Research Paper Volume 16, Issue 15 pp 11656—11667
Microglia specific alternative splicing alterations in multiple sclerosis
- 1 Department of Obstetrics and Gynecology; Guangdong Provincial Key Laboratory of Major Obstetric Diseases; Guangdong Provincial Clinical Research Center for Obstetrics and Gynecology; Guangdong-Hong Kong-Macao Greater Bay Area Higher Education Joint Laboratory of Maternal-Fetal Medicine; The Third Affiliated Hospital of Guangzhou Medical University, Guangzhou, China
- 2 Department of Neurology, Tianjin Neurological Institute, Tianjin Institute of Immunology, State Key Laboratory of Experimental Hematology, Haihe Laboratory of Cell Ecosystem, Tianjin Medical University General Hospital, Tianjin, China
Received: March 9, 2024 Accepted: July 17, 2024 Published: August 7, 2024
https://doi.org/10.18632/aging.206045How to Cite
Copyright: © 2024 Qi et al.
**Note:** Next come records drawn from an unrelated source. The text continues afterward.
Lemma read_pair p rest :
  (rest = "" \/ exists s', rest = String " " s') -> plain_pair p = true ->
  read_conninfo (spelled p +:+ rest) = then_rest p rest.
Proof.
  destruct p as [n v]. unfold plain_pair, plain_name, spelled. simpl.
  intros Hr [[Hn0 Hn]%andb_prop Hv]%andb_prop. destruct n as [|c n]; [discriminate|].
  cbn [String.list_ascii_of_string forallb] in Hn. apply andb_prop in Hn as [Hc Hn].
  unfold name_char in Hc. apply andb_prop in Hc as [Hs _]. apply negb_true_iff in Hs. unfold read_conninfo.
  rewrite !string_app_assoc, !string_app_cons, string_app_nil_l. cbn [read_from]. rewrite Hs.
  rewrite read_name by done. by rewrite read_quoted.
Qed.

Lemma read_join kvs :
  kvs <> [] -> forallb plain_pair kvs = true -> read_conninfo (join " " (spelled <$> kvs)) = Some kvs.
Proof.
  induction kvs as [|p kvs IH]; intros Hne Hp; [done|]. simpl in Hp. bool_prop.
  destruct kvs as [|q kvs].
  - csimpl. rewrite <- (string_app_nil_r (spelled p)), read_pair by (done || by left). done.
  - csimpl in IH. csimpl. rewrite read_pair; [|right; by eexists|done].
    rewrite string_app_cons, string_app_nil_l. cbn [then_rest]. simpl is_space. cbv iota.
    change (read_from Between) with read_conninfo. by rewrite IH.
Qed.

(** The keys of a connection's section that go into its connection string. *)
Definition is_parameter (k : string) : bool :=
  negb (String.eqb k "statement_timeout_ms")
  && match setting_of_key k with None => true | Some _ => false end
  && match split_first "." k with None => true | Some _ => false end.

Definition parameters (kv : Section_) : Section_ := List.filter (fun p => is_parameter p.1) kv.

Lemma parameters_cons k v kv :
  parameters ((k, v) :: kv) = if is_parameter k then (k, v) :: parameters kv else parameters kv.
Proof. done. Qed.

Lemma connection_keys_parts ms c parts kv c' parts' :
  connection_keys ms c parts kv = Ok (c', parts') ->
  parts' = parts ++ (spelled <$> parameters kv) /\ Forall (fun p : string * string => p.1 <> "options") (parameters kv).
Proof.
  revert c parts; induction kv as [|[k v] kv IH]; intros c parts H; cbn [connection_keys] in H.
  { ok_inv. split; [by rewrite app_nil_r|constructor]. }
  rewrite parameters_cons. unfold is_parameter.
  destruct (k =? "statement_timeout_ms")%string.
  { ok_inv. by apply IH in H0. }
  ok_inv. unfold apply_executor_key in H. destruct (setting_of_key k) as [[s z]|].
  { ok_inv. by apply IH in H0. }
  ok_inv. destruct (split_first "." k) as [[m rest]|].
  { case_if_in H0; [|discriminate]. by apply IH in H0. }
  case_if_in H0; [discriminate|]. apply String.eqb_neq in Heqb. apply IH in H0 as [-> Ho].
  split; [by rewrite <- app_assoc|by constructor].
Qed.

(** Percent-decoding, as RFC 3986 has it. *)
Definition hex_value (c : ascii) : option Z :=
  let b := byte_val c in
  if (48 <=? b) && (b <=? 57) then Some (b - 48)
  else if (65 <=? b) && (b <=? 70) then Some (b - 55)
  else if (97 <=? b) && (b <=? 102) then Some (b - 87) else None.

Fixpoint percent_decode (s : string) : option string :=
  match s with
  | EmptyString => Some ""
  | String c s' =>
      if Ascii.eqb c "%" then
        match s' with
        | String h (String l s'') =>
            x ← hex_value h; y ← hex_value l; t ← percent_decode s''; Some (String (byte_of (16 * x + y)) t)
        | _ => None
        end
      else t ← percent_decode s'; Some (String c t)
  end.

Definition byte_escape_ok (b : Z) : bool :=
  (bool_decide (hex_value (upper_hex (Z.shiftr b 4)) = Some (Z.shiftr b 4))
   && bool_decide (hex_value (upper_hex (Z.land b 15)) = Some (Z.land b 15))
   && (16 * Z.shiftr b 4 + Z.land b 15 =? b))
  && (negb (unreserved (byte_of b)) || negb (b =? 37)).

Lemma percent_round_trip v : percent_decode (percent_encode v) = Some v.
Proof.
  induction v as [|c v IH]; [done|]. byte_fact byte_escape_ok c Hc. unfold byte_escape_ok in Hc.
  rewrite byte_of_val in Hc. bool_prop. cbn [percent_encode]. case_if.
  - cbn [percent_decode]. destruct (Ascii.eqb_spec c "%") as [->|_]; [discriminate|]. by rewrite IH.
  - cbn [percent_decode]. rewrite Ascii.eqb_refl.
    apply bool_decide_eq_true in H, H2. rewrite H, H2. simpl. rewrite IH. simpl. by rewrite H1, byte_of_val.
Qed.

Lemma join_snoc sep l x : l <> [] -> join sep (l ++ [x]) = join sep l +:+ sep +:+ x.
Proof.
  induction l as [|y l IH]; [done|]. intros _. destruct l as [|z l]; [done|].
  specialize (IH ltac:(done)). cbn [app join] in IH |- *. by rewrite IH, !string_app_assoc.
Qed.

(** The characters of a percent-encoded value. *)
Definition encoded_char (c : ascii) : bool := unreserved c || Ascii.eqb c "%".

Lemma percent_encode_chars v : forallb encoded_char (String.list_ascii_of_string (percent_encode v)) = true.
Proof.
  assert (forall c, encoded_char (upper_hex (Z.shiftr (byte_val c) 4)) && encoded_char (upper_hex (Z.land (byte_val c) 15)) = true) as H.
  { intros c. by apply (byte_forall (fun b => encoded_char (upper_hex (Z.shiftr b 4)) && encoded_char (upper_hex (Z.land b 15)))). }
  induction v as [|c v IH]; [done|]. cbn [percent_encode]. case_if.
  - simpl. unfold encoded_char at 1. by rewrite Heqb, IH.
  - cbn [String.list_ascii_of_string forallb]. specialize (H c). apply andb_prop in H as [-> ->]. by rewrite IH.
Qed.

(** ** Claims *)

(** an accepted configuration is usable as it stands. Every connection has
    executor settings in range whose relations hold (a batch cap no smaller than
    a batch, a pause threshold above the resume threshold and no lower than the
    throttle threshold, an observer that ticks at least once per commit interval,
    a safety percentage), and every key the trust policy accepts is defined,
    filed under its own id, labelled, and exactly 32 bytes long. The connection
    the file names first is the default one. *)
Theorem accepted_configuration_is_usable ms app lines r :
  from_ini ms app lines = Ok r ->
  (forall name c, conns r !! name = Some c -> conn_ok name c) /\
  (forall id, id ∈ accept (trust r) -> exists k, keys (trust r) !! id = Some k /\ key_ok id k) /\
  (forall name, name ∈ order r <-> is_Some (conns r !! name)) /\
  (order r <> [] -> is_Some (conns r !! default_name r)).
Proof.
  intros [Hr Hacc]%from_ini_registry. split_and!.
  - apply Hr.
  - intros id [k Hk]%Hacc. exists k. split; [done|]. by apply Hr.
  - apply Hr.
  - intros Ho. apply Hr. destruct Hr as [_ _ _ _ _ ->]. destruct (order r); [done|]. simpl. by left.
Qed.

(** A configuration with every kind of section. *)
Definition sample_ini : list string :=
  ["# deployment"; "[executor]"; "batch_rows = 500"; "pause_waiters=6 ; hot table"; "";
   "[trust]"; "accept = ed25519:0011223344556677"; "[key ed25519:0011223344556677]"; "label = ops";
   "public_key = QUFBQUFBQUFBQUFBQUFBQUFBQUFBQUFBQUFBQUFBQUE="; "[prod]"; "host = db.example";
   "dbname = it's"; "batch_rows = 2000"; "statement_timeout_ms = 0"].

Lemma accepted_configuration_is_usable_witness : exists r,
  from_ini "" "laswell" sample_ini = Ok r /\ order r = ["prod"] /\
  (forall name c, conns r !! name = Some c -> conn_ok name c).
Proof.
  destruct (from_ini "" "laswell" sample_ini) as [r|e] eqn:E; [|vm_compute in E; discriminate E].
  exists r. split; [done|]. split.
  - assert (order <$> from_ini "" "laswell" sample_ini = Ok ["prod"]) as H by (vm_compute; reflexivity).
    rewrite E in H. by injection H.
  - apply (accepted_configuration_is_usable "" "laswell" sample_ini r E).
Defined.
Definition reject_unknown_keys (obj : json) (allowed : list string) : result spec_error unit :=
  match List.find (fun k => negb (existsb (String.eqb k) allowed)) (obj_keys obj) with
  | Some k => Err (Refused k)
  | None => Ok tt
  end.

(** [row_key_columns]. *)
Fixpoint key_strings (l : list json) : result spec_error (list string) :=
  match l with
  | [] => Ok []
  | JStr s :: l' => ks ← key_strings l'; Ok (s :: ks)
  | _ :: _ => Err (Refused "key")
  end.

Fixpoint check_row_keys (seen keys : list string) : result spec_error unit :=
  match keys with
  | [] => Ok tt
  | k :: keys' =>
      _ ← require_identifier k;
      if existsb (String.eqb k) seen then Err (Refused "key twice") else check_row_keys (seen ++ [k]) keys'
  end.

Definition row_key_columns (b : json) (required : bool) : result spec_error (list string) :=
  if negb (contains b "key") then if required then Err (Refused "key") else Ok []
  else
    keys ← match at_key b "key" with
           | JStr s => Ok [s]
           | JArr (x :: l) => key_strings (x :: l)
           | _ => Err (Refused "key")
           end;
    _ ← check_row_keys [] keys;
    Ok keys.

(** [period_flag]. *)
Definition period_flag (b : json) (flag columns : string) : result spec_error unit :=
  if negb (contains b flag) then Ok tt
  else
    match at_key b flag with
    | JBool false => Ok tt
    | JBool true =>
        match at_key b columns with
        | JArr (_ :: _ :: _) => Ok tt
        | _ => Err (Refused flag)
        end
    | _ => Err (Refused flag)
    end.

(** [signed_top_level_keys()], in the set's order. *)
Definition signed_top_level_keys : list string :=
  ["depends_on"; "description"; "id"; "intents"; "laswell_spec_version"; "rationale"; "release"; "target"].

(** ** [parse_spec] *)
Record Spec : Type := {
  document : json;
  signed_projection : json;
  canonical_bytes : string;
  digest : string;
  id : string;
  description : string;
  rationale : string;
  target_connection : string;
  target_database : string;
  target_environment : string;
  target_epoch : string;
  release : string;
  min_server_version : Z;
  depends_on : list string;
  intents : list Intent;
  signatures : json;
}.

Definition kSpecVersion : Z := 1.

Definition integer_of (v : json) : option Z :=
  match v with JInt n | JUint n => Some (int32_of n) | _ => None end.

Fixpoint parse_depends (own : string) (l : list json) : result spec_error (list string) :=
  match l with
  | [] => Ok []
  | JStr d :: l' =>
      if String.eqb d "" then Err (Refused "depends_on")
      else if String.eqb d own then Err (Refused "depends on itself")
      else ds ← parse_depends own l'; Ok (d :: ds)
  | _ :: _ => Err (Refused "depends_on")
  end.

(** The fields of [target]. *)
Record Target : Type := {
  t_connection : string; t_database : string; t_environment : string; t_epoch : string; t_min : Z;
}.

Definition no_target : Target :=
  {| t_connection := ""; t_database := ""; t_environment := ""; t_epoch := ""; t_min := 0 |}.

Definition when_present (obj : json) (k : string) : result spec_error string :=
  if contains obj k then require_string obj k else Ok "".

Definition target_fields (t : json) : result spec_error Target :=
  conn ← when_present t "connection";
  db ← str t "database";
  env ← when_present t "environment";
  epoch ← when_present t "epoch";
  min ← (if contains t "min_server_version" then
           match integer_of (at_key t "min_server_version") with
           | Some n => Ok n
           | None => Err (Refused "min_server_version")
           end
         else Ok 0);
  Ok {| t_connection := conn; t_database := db; t_environment := env; t_epoch := epoch; t_min := min |}.

Definition parse_target (t : json) : result spec_error Target :=
  if negb (is_object t) then Err (Refused "target")
  else
    _ ← reject_unknown_keys t ["connection"; "database"; "environment"; "epoch"; "min_server_version"];
    target_fields t.

(** The body checks of a kind: [parse_add_column(in)] and its like. *)
Class Bodies : Type := { parse_body : IntentKind -> json -> Z -> result spec_error unit }.

Fixpoint parse_intents `{Modules, Bodies} (n : Z) (l : list json) : result spec_error (list Intent) :=
  match l with
  | [] => Ok []
  | b :: l' =>
      if negb (is_object b) then Err (Refused "intent")
      else
        name ← require_string b "kind";
        match find_kind module_kinds name with
        | None => Err (Refused name)
        | Some k =>
            _ ← parse_body k b n;
            is_ ← parse_intents (n + 1) l';
            Ok ({| kind := k; kind_name := name; ordinal := n; body := b |} :: is_)
        end
  end.
(** The intent creates, changes or drops the object [s.n]. *)
Definition defines (i : Intent) (c : object_class) (s n : string) : Prop :=
  str (body i) "schema" = Ok s /\ str (body i) "name" = Ok n /\
  match c, kind i with
  | TypeObject, (kCreateType | kDropType | kAddEnumValue | kAlterDomain) => True
  | FunctionObject, (kCreateFunction | kDropFunction | kAlterFunction) => True
  | _, _ => False
  end.

(** The intent makes a column of the type [s.n] itself, written with its schema and
    perhaps a modifier, or a trigger that calls [s.n]. A column of an array of the type
    is not meant: see [array_columns_miss_the_types_key]. *)
Definition uses_itself (i : Intent) (c : object_class) (s n : string) : Prop :=
  match c, kind i with
  | TypeObject, (kAddColumn | kAlterColumnType) => exists t, str (body i) "type" = Ok t /\ spelling s n t
  | TypeObject, kCreateTable => exists cols col t,
      value_json (body i) "columns" (JArr []) = Ok cols /\ col ∈ elements cols /\
      str col "type" = Ok t /\ spelling s n t
  | FunctionObject, kCreateTrigger => exists t, str (body i) "function" = Ok t /\ spelling s n t
  | _, _ => False
  end.

Section shared_key.
Context `{Modules} (s n : string) (Hs : ident s) (Hn : ident n).

Lemma key_complete_object c : key_complete (object_key c s n) = true.
Proof using Hn. by apply key_complete_qualified. Qed.

Lemma object_key_not_empty c : String.eqb (object_key c s n) "" = false.
Proof using Hn. pose proof (key_complete_object c) as Hc. unfold key_complete in Hc. by bool_prop. Qed.

Lemma spelling_dot t : spelling s n t -> has_char "." t = true.
Proof using Type.
  intros [->|[args ->]]; [apply qualified_dot|]. unfold has_char. rewrite chars_app, existsb_app.
  pose proof (qualified_dot s n) as Hd. unfold has_char in Hd. by rewrite Hd.
Qed.

Lemma defines_key i c ks : defines i c s n -> conflict_keys i = Ok ks -> object_key c s n ∈ ks.
Proof using Hn.
  intros (Hsc & Hna & Hk) Hc.
  assert (object_key_for module_key i = Ok (object_key c s n)) as Ho.
  { unfold object_key_for. rewrite Hsc, Hna. simpl. by destruct c, (kind i). }
  unfold conflict_keys in Hc. rewrite Hsc, Ho in Hc. cbn [mbind result_bind] in Hc.
  rewrite object_key_not_empty in Hc. ok_inv.
  apply conflict_edges_grow in H2; [|intros m E; rewrite E in Hk; by destruct c]. apply H2.
  assert (object_key c s n ∈ add_conflict [] (object_key c s n)) as Hin
    by (apply elem_of_add_conflict; right; split; [done|apply key_complete_object]).
  case_if_in H1; ok_inv; [done|]. apply elem_of_add_conflict. by left.
Qed.

Lemma column_key keys cols col t keys' :
  col ∈ cols -> str col "type" = Ok t -> spelling s n t ->
  column_type_keys keys cols = Ok keys' -> object_key TypeObject s n ∈ keys'.
Proof using Hs Hn.
  intros Hin Ht Hsp. revert keys. induction cols as [|c cols IH]; intros keys Hc; [by apply elem_of_nil in Hin|].
  simpl in Hc. apply elem_of_cons in Hin as [<-|Hin].
  - rewrite Ht in Hc. cbn [mbind result_bind] in Hc. rewrite (spelling_dot t Hsp) in Hc.
    apply column_type_keys_grow in Hc. apply Hc. apply elem_of_add_conflict. right.
    rewrite (spelling_base s n) by done. split; [done|apply (key_complete_object TypeObject)].
  - ok_inv. by eapply IH.
Qed.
This is an open access article distributed under the terms of the Creative Commons Attribution License (CC BY 4.0), which permits unrestricted use, distribution, and reproduction in any medium, provided the original author and source are credited.
Abstract
Several aberrant alternative splicing (AS) events and their regulatory mechanisms are widely recognized in multiple sclerosis (MS). Yet the cell-type specific AS events have not been extensively examined. Here we assessed the diversity of AS events using web-based RNA-seq data of sorted CD15-CD11b+ microglia in white matter (WM) region from 10 patients with MS and 11 control subjects. The GSE111972 dataset was downloaded from GEO and ENA databases, aligned to the GRCh38 reference genome from ENSEMBL via STAR. rMATS was used to assess five types of AS events, alternative 3’SS (A3SS), alternative 5’SS (A5SS), skipped exon (SE), retained intron (RI) and mutually exclusive exons (MXE), followed by visualizing with rmats2sashimiplot and maser. Differential genes or transcripts were analyzed using the limma R package. Gene ontology (GO) analysis was performed with the clusterProfiler R package. 42,663 raw counts of AS events were identified and 132 significant AS events were retained based on the filtered criteria: 1) average coverage >10 and 2) delta percent spliced in (ΔPSI) >0.1. SE was the most common AS event (36.36%), followed by MXE events (32.58%), and RI (18.94%). Genes related to telomere maintenance and organization primarily underwent SE splicing, while genes associated with protein folding and mitochondrion organization were predominantly spliced in the MXE pattern. Conversely, genes experiencing RI were enriched in immune response and immunoglobulin production. In conclusion, we identified microglia-specific AS changes in the white matter of MS patients, which may shed light on novel pathological mechanisms underlying MS.